Data Source:

My data source was the ESPN Body issue that features male and female athletes over a 10 year span. I looked at two males and two females photo collections from each year spanning from 2009-2019.

Sampling Strategy:

For my sampling procedure I looked at the ESPN body issue data base from 2009-2019, the 10 years they did the body issue. The sampling method I used was probability sampling as I wanted to be able to make generalizations about my study and findings. More specifically, I used simple random sampling where I randomly selected 2 males and 2 females for each year of the body issue. In order to do this I counted up the total number of athletes photographed per year and used randomizer.org in order to randomly select my athletes.  After finding 20 male and 20 female athletes I looked at each male and female athletes collection of photos. I looked at a total of 98 male photos and 103 female photos.

Method:

For my study I used the method of basic and interpretive content analysis.

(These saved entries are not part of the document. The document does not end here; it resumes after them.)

(** [on_message] answers [GRPC_LITE_RECEIVE_CONTINUE] when it is not set. *)
Definition message_callback (callback : option (string → Compression → ReceiveAction)) (payload : string)
    (compression : Compression) : Z * option AppCall :=
  match callback with
  | None => (GRPC_LITE_RECEIVE_CONTINUE, None)
  | Some f => (ReceiveAction_value (f payload compression), Some (CallOnMessage payload compression))
  end.

Definition ClientStream_OnMessage (user_data : id) (payload : string) (compression : Compression)
  : UB Heap (Z * option AppCall) :=
  callbacks ← callback_state user_data; mret (message_callback (cb_on_message callbacks) payload compression).

Definition ClientStream_OnRemoteEnd (user_data : id) : UB Heap (option AppCall) :=
  callbacks ← callback_state user_data; mret (call_if (cb_on_remote_end callbacks) CallOnRemoteEnd).

Definition ClientStream_OnWritable (user_data : id) : UB Heap (option AppCall) :=
  callbacks ← callback_state user_data; mret (call_if (cb_on_writable callbacks) CallOnWritable).

Definition ClientStream_OnTerminal (user_data : id) (status_code : Z) (status_message : string)
    (trailing_metadata : list (string * string)) : UB Heap (option AppCall) :=
  callbacks ← callback_state user_data;
  mret (call_if (cb_on_terminal callbacks) (CallOnTerminal (mkStatus status_code status_message) trailing_metadata)).

Definition Server_OnStart (user_data : id) : UB Heap (option AppCall) :=
  callbacks ← method_state user_data; mret (call_if (sb_on_start callbacks) CallOnStart).

Definition Server_OnMessage (user_data : id) (payload : string) (compression : Compression)
  : UB Heap (Z * option AppCall) :=
  callbacks ← method_state user_data; mret (message_callback (sb_on_message callbacks) payload compression).

Definition Server_OnRemoteEnd (user_data : id) : UB Heap (option AppCall) :=
  callbacks ← method_state user_data; mret (call_if (sb_on_remote_end callbacks) CallOnRemoteEnd).

Definition Server_OnWritable (user_data : id) : UB Heap (option AppCall) :=
  callbacks ← method_state user_data; mret (call_if (sb_on_writable callbacks) CallOnWritable).

Definition Server_OnCancel (user_data : id) : UB Heap (option AppCall) :=
  callbacks ← method_state user_data; mret (call_if (sb_on_cancel callbacks) CallOnCancel).

Definition Server_OnTerminal (user_data : id) (call_id reason : Z) : UB Heap (option AppCall) :=
  callbacks ← method_state user_data; mret (call_if (sb_on_terminal callbacks) (CallOnServerTerminal call_id reason)).

(** What an object of the library may report *)
Inductive Event : Type :=
  | EvLog (level : Z) (message : string)
  | EvHeaders (headers : list (string * string))
  | EvMessage (payload : string) (compression : Compression)
  | EvRemoteEnd
  | EvWritable
  | EvTerminal (status_code : Z) (status_message : string) (trailing_metadata : list (string * string))
  | EvServerStart (m : nat)
  | EvServerMessage (m : nat) (payload : string) (compression : Compression)
  | EvServerRemoteEnd (m : nat)
  | EvServerWritable (m : nat)
  | EvServerCancel (m : nat)
  | EvServerTerminal (m : nat) (call_id reason : Z).
(** [discardStreamCommands] for the streams of [c] that [p] selects *)
Definition discard_commands (c : nat) (p : Z → bool) : UB Reactor () :=
  modify (λ r, r <| rx_commands := filter (λ t, ¬ (t.1 = c ∧ p t.2 = true)) (rx_commands r) |>).

(** [cancelStreaming] on the streams that are streaming and have no trailers yet *)
Definition cancel_streams (c : nat) : UB Reactor () :=
  x ← conn_at c; discard_commands c (λ id, bool_decide (streams x !! id = Some true)).

Definition closeOnLoop (c : nat) : UB Reactor () :=
  _ ← on_conn c (latchCloseReason ProtocolLocal);
  _ ← removeDirtyConnection c;
  _ ← on_conn c clearConnectionDeadline;
  x ← conn_at c;
  if closing x then mret ()
  else
    _ ← on_conn c (set_self (λ x, x <| closing := true |>));
    _ ← cancel_streams c;
    on_conn c close_ops.

Definition closeWithReason (c : nat) (reason : CloseReason) : UB Reactor () :=
  _ ← on_conn c (latchCloseReason reason); closeOnLoop c.

Definition closeGracefully (c : nat) : UB Reactor () :=
  x ← conn_at c;
  if closing x || close_after_writes x then mret ()
  else
    _ ← on_conn c (latchCloseReason ProtocolLocal);
    _ ← on_conn c (set_self (λ x, x <| close_after_writes := true |>));
    x ← conn_at c;
    if pending_writes x =? 0 then closeOnLoop c else mret ().

(** [want] is whether the session wants to read or to write. *)
Definition closeTerminatedSession (c : nat) (want : bool) : UB Reactor () :=
  x ← conn_at c;
  if local_goaway_submitted x || closing x || want then mret () else closeGracefully c.

Definition maybeCloseDrainedConnection (c : nat) : UB Reactor () :=
  x ← conn_at c;
  if draining x && negb (closing x) && bool_decide (streams x = ∅) && (pending_writes x =? 0) then
    _ ← on_conn c (latchCloseReason GracefulDrain); closeGracefully c
  else mret ().

Definition maybeStopLoop : UB Reactor () :=
  s ← lock;
  r ← get;
  if bool_decide (state s = Stopping) && listener_closed (rx_listener r) && bool_decide (rx_connections r = [])
  then put (r <| rx_loop_stopped := true |>) else mret ().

Basic content analysis can be defined as, “basic content analysis focuses on “content features that could be categorized with little or no interpretation by the coder (Drisko & Maschi 2015).”” Interpretive analysis can be defined as, “a research technique for making replicable and valid inferences from texts (or other meaningful matter) to the contexts of their use (Krippendorff 2013).” Firstly I developed my own code categories and many based on Goffman’s gender display theory.

Male Code Categories

  • Standing upright 
  • Flexing
  • Grounded
  • Balanced -Grounded knee bend
  • Gripping/grasping object
  • Stare
  • Active/Alert

Indifferent Code Category

  • Knee bend seated
  • Movement knee bend
  • Graceful Movement
  • Powerful Movement

Female Code Categories

  • Lying down/Seated
  • Off balanced 
  • Vulnerable
  • Submissive
  • Holding oneself in protective matter
  • Breathless posture
  • Gentle touch
  • Self Touching
  • Drift/Dreamy
  • Smiling/Laughing-giggling
  • Biting/Finger to mouth

Using qualitative analysis I looked at the photos to try to categorize how athletes were displayed and whether or not those displays aligned with Goffman’s gender display categories. I then picked the best representing photo of each code category and best photo representing the recurring themes I found. I then looked deeper into the photos for recurring themes and new themes that arose. Once i had created my codes, I used quantitative analysis to count the relative frequencies of each gender display code category throughout the athletes photo collections.